Texas Game Bird Hunters Warned About Fast-Spreading Avian Virus
The National Veterinary Services Laboratories (NVSL) confirmed the presence of Highly Pathogenic Avian Influenza (HPAI) in domesticated swans in Nueces County.
As expected by disease experts, HPAI is circulating among wild birds in Texas as fall migration begins for waterbirds and waterfowl.
HPAI is a highly contagious virus that transmits easily among wild and domestic birds. The virus can spread directly between animals and indirectly through environmental contamination. HPAI has been detected in 49 of the 50 states with Hawaii being the lone exception.

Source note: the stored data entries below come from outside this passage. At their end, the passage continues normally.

(* ===== verification/WorkflowValidator.v ===== *)
(** Validation of workflows and jobs: [internal/validator/workflow_validator.go].

    As in [EndpointValidator], a message is its format and arguments.  The names
    of steps are one map that nested steps share, so it is threaded.  The parser
    of cron expressions is another library's and is given by its error. *)

From Stdlib Require Import ZArith Lia Ascii.
From stdpp Require Import base strings list gmap.
From S2P Require Import Prelude GoStrings GoText Retry GoDuration DslAst DslValidator EndpointValidator.
From S2P Require JobScheduler.

#[local] Open Scope string_scope.

Definition TriggerTypeEvent : string := "event".
Definition TriggerTypeSchedule : string := "schedule".
Definition TriggerTypeManual : string := "manual".

(** ** Patterns *)
(** Words that start with a letter, separated by dots. *)
Definition isValidEventName (name : string) : bool := forallb is_name_part (Split "." name).

(** ** State *)
Inductive WorkflowIssue :=
| DuplicateWorkflow (name : string)
| InvalidWorkflowName (name : string)
| InvalidTimeout (timeout : string)
| NoSteps (name : string)
| TriggerNeedsValue (type : string)
| InvalidTriggerEvent (value : string)
| InvalidCron (expr err : string)
| DuplicateStep (name : string)
| InvalidStepName (name : string)
| NoActivity (step : string)
| UnknownActivity (name : string)
| InvalidMappingKey (key : string)
| NegativeAttempts (n : Z)
| InvalidIntervalDuration (interval : string)
| NegativeBackoff (b : float64)
| DuplicateJob (name : string)
| InvalidJobName (name : string)
| NoTask (job : string)
| UnknownTask (task : string)
| InvalidQueueName (queue : string).

Abbreviation Found := (list (Position * WorkflowIssue)).

Record WorkflowValidator := mkWorkflowValidator {
  wv_errors : Found; wv_workflows : gmap string WorkflowDecl; wv_jobs : gmap string JobDecl;
  activities : gset string; taskTypes : gset string }.

Definition NewWorkflowValidator : WorkflowValidator := mkWorkflowValidator [] ∅ ∅ ∅ ∅.
Definition RegisterActivity (name : string) (v : WorkflowValidator) : WorkflowValidator :=
  mkWorkflowValidator (wv_errors v) (wv_workflows v) (wv_jobs v) ({[name]} ∪ activities v) (taskTypes v).
Definition RegisterTaskType (name : string) (v : WorkflowValidator) : WorkflowValidator :=
  mkWorkflowValidator (wv_errors v) (wv_workflows v) (wv_jobs v) (activities v) ({[name]} ∪ taskTypes v).

Definition found_if (b : bool) (p : Position) (i : WorkflowIssue) : Found := if b then [(p, i)] else [].
Definition given (s : string) : bool := negb (String.eqb s "").

Section Validator.
(** [cron.Parser.Parse] with the five standard fields: the error. *)
Variable validateCronExpression : string -> option string.

Definition cron_found (p : Position) (expr : string) : Found :=
  match validateCronExpression expr with Some e => [(p, InvalidCron expr e)] | None => [] end.

(** ** Checks *)

(** A workflow without a trigger is let through. *)
Definition validateTrigger (trigger : option Trigger) : Found :=
  match trigger with
  | None => []
  | Some t =>
      if String.eqb (TrigType t) TriggerTypeEvent then
        (found_if (String.eqb (tr_Value t) "") (tr_pos t) (TriggerNeedsValue TriggerTypeEvent) ++
         found_if (given (tr_Value t) && negb (isValidEventName (tr_Value t))) (tr_pos t) (InvalidTriggerEvent (tr_Value t)))%list
      else if String.eqb (TrigType t) TriggerTypeSchedule then
        (found_if (String.eqb (tr_Value t) "") (tr_pos t) (TriggerNeedsValue TriggerTypeSchedule) ++
         if given (tr_Value t) then cron_found (tr_pos t) (tr_Value t) else [])%list
      else []
  end.

Definition validateInputMapping (m : InputMapping) : Found :=
  found_if (negb (isValidIdentifier (im_Key m))) (im_pos m) (InvalidMappingKey (im_Key m)).

(** The loop over steps, which add their names. *)
Definition steps_loop {A} (validate : A -> gset string -> Found * gset string) : list A -> gset string -> Found * gset string :=
  fix loop (l : list A) (names : gset string) :=
    match l with
    | [] => ([], names)
    | s :: l' => let '(found, names) := validate s names in let '(found', names) := loop l' names in ((found ++ found')%list, names)
    end.

Fixpoint validateWorkflowStep (known : gset string) (step : WorkflowStep) (stepNames : gset string) : Found * gset string :=
  match step with
  | mkWorkflowStep pos name activity input cond parallel steps =>
      if parallel then steps_loop (validateWorkflowStep known) steps stepNames
      else
        ((found_if (given name && seen name stepNames) pos (DuplicateStep name) ++
          found_if (given name && negb (isValidIdentifier name)) pos (InvalidStepName name) ++
          found_if (String.eqb activity "") pos (NoActivity name) ++
          found_if (given activity && unknown known activity) pos (UnknownActivity activity) ++
          concat (map validateInputMapping input))%list,
         if given name then {[name]} ∪ stepNames else stepNames)
  end.

Definition validateRetryPolicy (p : RetryPolicyDecl) : Found :=
  (found_if (rp_MaxAttempts p <? 0)%Z (rp_pos p) (NegativeAttempts (rp_MaxAttempts p)) ++
   found_if (given (InitialInterval p) && negb (is_ok (ParseDuration (InitialInterval p)))) (rp_pos p) (InvalidIntervalDuration (InitialInterval p)) ++
   found_if (f_lt (BackoffMultiplier p) f_zero) (rp_pos p) (NegativeBackoff (BackoffMultiplier p)))%list.
Definition retry_found (r : option RetryPolicyDecl) : Found := match r with Some p => validateRetryPolicy p | None => [] end.

Definition workflow_checks (known : gset string) (d : WorkflowDecl) : Found :=
  (found_if (negb (isValidIdentifier (wf_Name d))) (wf_pos d) (InvalidWorkflowName (wf_Name d)) ++
   validateTrigger (wf_Trigger d) ++
   found_if (given (wf_Timeout d) && negb (is_ok (ParseDuration (wf_Timeout d)))) (wf_pos d) (InvalidTimeout (wf_Timeout d)) ++
   found_if (Nat.eqb (length (wf_Steps d)) 0) (wf_pos d) (NoSteps (wf_Name d)) ++
   (steps_loop (validateWorkflowStep known) (wf_Steps d) ∅).1 ++
   retry_found (wf_Retry d))%list.

Definition job_checks (known : gset string) (d : JobDecl) : Found :=
  (found_if (negb (isValidIdentifier (job_Name d))) (job_pos d) (InvalidJobName (job_Name d)) ++
   (if given (Schedule d) then cron_found (job_pos d) (Schedule d) else []) ++
   found_if (String.eqb (Task d) "") (job_pos d) (NoTask (job_Name d)) ++
   found_if (given (Task d) && unknown known (Task d)) (job_pos d) (UnknownTask (Task d)) ++
   found_if (given (Queue d) && negb (isValidIdentifier (Queue d))) (job_pos d) (InvalidQueueName (Queue d)) ++
   retry_found (job_Retry d))%list.

(** ** Declarations *)
Definition add_found (f : Found) (v : WorkflowValidator) : WorkflowValidator :=
  mkWorkflowValidator (wv_errors v ++ f)%list (wv_workflows v) (wv_jobs v) (activities v) (taskTypes v).

Definition validateWorkflow (v : WorkflowValidator) (d : option WorkflowDecl) : WorkflowValidator :=
  match d with
  | None => v
  | Some decl =>
      match wv_workflows v !! wf_Name decl with
      | Some _ => add_found [(wf_pos decl, DuplicateWorkflow (wf_Name decl))] v
      | None =>
          add_found (workflow_checks (activities v) decl)
            (mkWorkflowValidator (wv_errors v) (<[wf_Name decl := decl]> (wv_workflows v)) (wv_jobs v) (activities v) (taskTypes v))
      end
  end.
Definition validateJob (v : WorkflowValidator) (d : option JobDecl) : WorkflowValidator :=
  match d with
  | None => v
  | Some decl =>
      match wv_jobs v !! job_Name decl with
      | Some _ => add_found [(job_pos decl, DuplicateJob (job_Name decl))] v
      | None =>
          add_found (job_checks (taskTypes v) decl)
            (mkWorkflowValidator (wv_errors v) (wv_workflows v) (<[job_Name decl := decl]> (wv_jobs v)) (activities v) (taskTypes v))
      end
  end.

(** Both report the errors found so far, of either kind. *)
Definition ValidateWorkflows (ds : list (option WorkflowDecl)) (v : WorkflowValidator) : WorkflowValidator * Found :=
  let v := fold_left validateWorkflow ds v in (v, wv_errors v).
Definition ValidateJobs (ds : list (option JobDecl)) (v : WorkflowValidator) : WorkflowValidator * Found :=
  let v := fold_left validateJob ds v in (v, wv_errors v).

(** * What acceptance means *)
Definition step_name (s : WorkflowStep) : string := let 'mkWorkflowStep _ n _ _ _ _ _ := s in n.
Definition step_activity (s : WorkflowStep) : string := let 'mkWorkflowStep _ _ a _ _ _ _ := s in a.
Definition step_input (s : WorkflowStep) : list InputMapping := let 'mkWorkflowStep _ _ _ i _ _ _ := s in i.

Because of the ease of transmission, Texas Parks and Wildlife Department (TPWD) recommends wildlife rehabilitators remain cautious when intaking wild animals with clinical signs consistent with HPAI and consider quarantining animals to limit the potential for HPAI exposure to other animals within the facility. The public can assist in interrupting HPAI transmission by limiting all unnecessary contact with wild birds.
Additionally, game bird hunters should consider precautions such as:
- Disposing of carcasses properly
- Wearing gloves when processing
- Avoiding consumption or processing of any sick bird
- Cleaning and disinfecting tools between carcasses
- Cooking meat to proper temperatures
Currently, the transmission risk of avian influenza from infected birds to people remains low, but the public should take basic protective measures if contact with wild animals cannot be avoided.
The public and healthcare professionals can find more information about HPAI in humans from the Texas Department of State Health Services. If you had contact with a confirmed HPAI-positive animal and develop signs of illness, immediately contact your healthcare provider and let them know about the exposure.